Provided data
......
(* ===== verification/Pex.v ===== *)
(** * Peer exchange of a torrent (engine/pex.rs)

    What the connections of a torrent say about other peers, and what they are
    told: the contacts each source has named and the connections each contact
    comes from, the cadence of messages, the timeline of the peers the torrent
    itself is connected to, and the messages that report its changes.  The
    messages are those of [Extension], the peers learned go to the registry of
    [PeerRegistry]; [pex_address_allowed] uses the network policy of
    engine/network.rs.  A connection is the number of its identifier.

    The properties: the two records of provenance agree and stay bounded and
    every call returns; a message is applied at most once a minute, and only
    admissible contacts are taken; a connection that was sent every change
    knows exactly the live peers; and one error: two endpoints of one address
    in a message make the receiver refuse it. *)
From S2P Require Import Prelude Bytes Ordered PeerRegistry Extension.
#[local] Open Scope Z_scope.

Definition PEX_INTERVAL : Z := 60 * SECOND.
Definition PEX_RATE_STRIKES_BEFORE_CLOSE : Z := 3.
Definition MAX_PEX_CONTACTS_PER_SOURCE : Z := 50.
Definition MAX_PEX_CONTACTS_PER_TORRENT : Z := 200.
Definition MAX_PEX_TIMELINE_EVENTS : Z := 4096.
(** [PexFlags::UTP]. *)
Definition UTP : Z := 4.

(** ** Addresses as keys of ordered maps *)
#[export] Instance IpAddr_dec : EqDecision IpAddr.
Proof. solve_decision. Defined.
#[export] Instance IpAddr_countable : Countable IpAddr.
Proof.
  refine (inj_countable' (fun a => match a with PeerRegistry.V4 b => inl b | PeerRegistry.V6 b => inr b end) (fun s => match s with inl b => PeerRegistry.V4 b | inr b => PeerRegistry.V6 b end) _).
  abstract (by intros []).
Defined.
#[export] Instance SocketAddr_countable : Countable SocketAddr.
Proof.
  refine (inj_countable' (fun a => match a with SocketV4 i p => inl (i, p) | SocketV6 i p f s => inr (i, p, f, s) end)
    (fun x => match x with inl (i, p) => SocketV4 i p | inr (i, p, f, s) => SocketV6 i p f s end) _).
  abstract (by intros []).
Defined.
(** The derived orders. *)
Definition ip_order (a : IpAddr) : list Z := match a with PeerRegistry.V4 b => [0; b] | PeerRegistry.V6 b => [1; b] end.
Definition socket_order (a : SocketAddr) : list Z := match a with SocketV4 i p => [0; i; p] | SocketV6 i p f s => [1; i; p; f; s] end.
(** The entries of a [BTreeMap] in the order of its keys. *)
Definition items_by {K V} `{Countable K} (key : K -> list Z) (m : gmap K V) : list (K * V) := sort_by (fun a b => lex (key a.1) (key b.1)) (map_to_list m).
......
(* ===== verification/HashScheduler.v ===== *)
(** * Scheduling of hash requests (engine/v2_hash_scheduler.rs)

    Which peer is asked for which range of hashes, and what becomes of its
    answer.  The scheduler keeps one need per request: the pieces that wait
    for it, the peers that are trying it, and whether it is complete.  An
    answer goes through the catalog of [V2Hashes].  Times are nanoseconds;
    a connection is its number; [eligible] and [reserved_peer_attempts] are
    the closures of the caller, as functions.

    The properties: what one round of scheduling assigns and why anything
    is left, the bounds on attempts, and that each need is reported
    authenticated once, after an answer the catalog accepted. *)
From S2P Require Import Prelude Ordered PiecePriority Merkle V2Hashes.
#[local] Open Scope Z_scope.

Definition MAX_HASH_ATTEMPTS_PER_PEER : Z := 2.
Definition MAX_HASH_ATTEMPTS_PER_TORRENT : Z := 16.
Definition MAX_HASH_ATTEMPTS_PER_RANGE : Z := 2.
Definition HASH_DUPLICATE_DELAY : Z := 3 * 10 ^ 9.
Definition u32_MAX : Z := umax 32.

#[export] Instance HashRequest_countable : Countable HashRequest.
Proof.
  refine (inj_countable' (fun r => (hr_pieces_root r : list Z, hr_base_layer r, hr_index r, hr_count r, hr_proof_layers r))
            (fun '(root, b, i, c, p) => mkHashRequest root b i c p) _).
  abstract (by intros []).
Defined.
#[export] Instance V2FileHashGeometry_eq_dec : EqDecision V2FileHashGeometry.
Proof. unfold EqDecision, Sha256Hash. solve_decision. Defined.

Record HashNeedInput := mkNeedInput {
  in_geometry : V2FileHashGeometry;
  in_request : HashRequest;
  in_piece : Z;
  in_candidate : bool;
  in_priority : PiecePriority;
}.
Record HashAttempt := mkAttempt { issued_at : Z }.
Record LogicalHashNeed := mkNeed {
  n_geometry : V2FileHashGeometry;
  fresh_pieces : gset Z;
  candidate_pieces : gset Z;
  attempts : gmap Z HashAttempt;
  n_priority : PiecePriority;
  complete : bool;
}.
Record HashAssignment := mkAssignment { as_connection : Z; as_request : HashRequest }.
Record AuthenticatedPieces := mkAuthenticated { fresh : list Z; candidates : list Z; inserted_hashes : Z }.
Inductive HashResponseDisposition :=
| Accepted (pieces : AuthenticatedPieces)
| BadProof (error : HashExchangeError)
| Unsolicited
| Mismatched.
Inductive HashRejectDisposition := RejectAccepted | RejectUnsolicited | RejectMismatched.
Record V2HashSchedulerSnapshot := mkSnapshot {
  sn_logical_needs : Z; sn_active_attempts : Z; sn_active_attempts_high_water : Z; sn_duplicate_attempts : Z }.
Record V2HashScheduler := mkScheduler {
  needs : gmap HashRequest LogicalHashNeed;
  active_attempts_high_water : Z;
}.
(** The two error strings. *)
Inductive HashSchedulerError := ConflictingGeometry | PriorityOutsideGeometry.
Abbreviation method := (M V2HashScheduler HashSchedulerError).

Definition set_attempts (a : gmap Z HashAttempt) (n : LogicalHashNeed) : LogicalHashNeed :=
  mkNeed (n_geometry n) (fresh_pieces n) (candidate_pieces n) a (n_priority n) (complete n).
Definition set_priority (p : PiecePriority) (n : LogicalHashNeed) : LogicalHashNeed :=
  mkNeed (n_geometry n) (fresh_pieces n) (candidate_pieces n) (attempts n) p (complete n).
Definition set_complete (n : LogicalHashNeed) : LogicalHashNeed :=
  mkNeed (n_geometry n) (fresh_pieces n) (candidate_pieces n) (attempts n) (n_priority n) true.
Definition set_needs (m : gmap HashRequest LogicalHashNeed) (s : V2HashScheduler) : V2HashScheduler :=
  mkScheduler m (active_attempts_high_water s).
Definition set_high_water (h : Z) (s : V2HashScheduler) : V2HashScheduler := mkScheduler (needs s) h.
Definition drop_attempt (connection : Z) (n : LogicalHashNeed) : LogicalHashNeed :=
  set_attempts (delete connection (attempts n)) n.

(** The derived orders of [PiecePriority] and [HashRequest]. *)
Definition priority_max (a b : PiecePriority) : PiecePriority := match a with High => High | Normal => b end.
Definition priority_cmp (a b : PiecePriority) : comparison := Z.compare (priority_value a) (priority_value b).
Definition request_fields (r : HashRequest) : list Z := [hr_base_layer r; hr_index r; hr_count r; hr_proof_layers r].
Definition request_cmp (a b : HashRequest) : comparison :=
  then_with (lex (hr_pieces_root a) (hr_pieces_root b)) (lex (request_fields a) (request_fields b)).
......
Task item
All that is needed is the number of lines above in which the string "HashSchedulerError" appears.

Answer for the task
2